### Provided material:

(** * Idea2Repo backend: response extraction, completion client and
      generation orchestrator (src/backend/main.py)

    A shallow embedding of the three components of the backend and of the
    request validation in front of them, followed by the properties that
    the specification states about them.

    Modelling conventions.
    - A Python [str] is a list of Unicode code points ([N]); [len] is
      [length], [s[:n]] is [firstn n s], [s[n:]] is [skipn n s].
    - A Python [bytes] is a [list Byte.byte].
    - The values produced by [json.loads] are the inductive type [JSON];
      a [dict] is an association list in insertion order with unique keys.
    - Exceptions are values of type [exn]; code that can raise returns an
      [outcome].  A generator is a function from the behaviour of the
      provider to the trace of what it does: what it yields and which
      network calls it makes, in order.
    - Logging calls have no effect on control flow (structlog is
      configured); only the evaluation of their arguments is kept.
    - Interpreter resource limits (recursion depth, the decimal digit
      limit of [int]) are outside the model: [json.loads] either returns a
      value or raises [JSONDecodeError], as documented. *)

From Stdlib Require Import DecimalN DecimalZ DecimalPos DecimalFacts.
From Stdlib.Strings Require Import String Ascii Byte.
From Stdlib Require Import List NArith ZArith Bool Lia.
Import ListNotations.

Set Implicit Arguments.
Set Warnings "-register-all".

(* ================================================================= *)
(** * Part I: the embedding *)
(* ================================================================= *)

(** ** Python strings *)

Definition char := N.
Definition str := list char.

(** An ASCII literal as a Python string. *)
Definition lit (s : string) : str :=
  map (fun a => N_of_ascii a) (list_ascii_of_string s).

(** The same, with every apostrophe standing for a double quote. *)
Definition qlit (s : string) : str :=
  map (fun c => if (c =? 39)%N then 34%N else c) (lit s).

Definition char_eqb (a b : char) : bool := (a =? b)%N.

### Task goal:
Once you find the line containing "(** * Part I: the embedding *)", stop: reproduce exactly that line and every line of the data before it, and nothing else.

### Response to the task:
(** * Idea2Repo backend: response extraction, completion client and
      generation orchestrator (src/backend/main.py)

    A shallow embedding of the three components of the backend and of the
    request validation in front of them, followed by the properties that
    the specification states about them.

    Modelling conventions.
    - A Python [str] is a list of Unicode code points ([N]); [len] is
      [length], [s[:n]] is [firstn n s], [s[n:]] is [skipn n s].
    - A Python [bytes] is a [list Byte.byte].
    - The values produced by [json.loads] are the inductive type [JSON];
      a [dict] is an association list in insertion order with unique keys.
    - Exceptions are values of type [exn]; code that can raise returns an
      [outcome].  A generator is a function from the behaviour of the
      provider to the trace of what it does: what it yields and which
      network calls it makes, in order.
    - Logging calls have no effect on control flow (structlog is
      configured); only the evaluation of their arguments is kept.
    - Interpreter resource limits (recursion depth, the decimal digit
      limit of [int]) are outside the model: [json.loads] either returns a
      value or raises [JSONDecodeError], as documented. *)

From Stdlib Require Import DecimalN DecimalZ DecimalPos DecimalFacts.
From Stdlib.Strings Require Import String Ascii Byte.
From Stdlib Require Import List NArith ZArith Bool Lia.
Import ListNotations.

Set Implicit Arguments.
Set Warnings "-register-all".

(* ================================================================= *)
(** * Part I: the embedding *)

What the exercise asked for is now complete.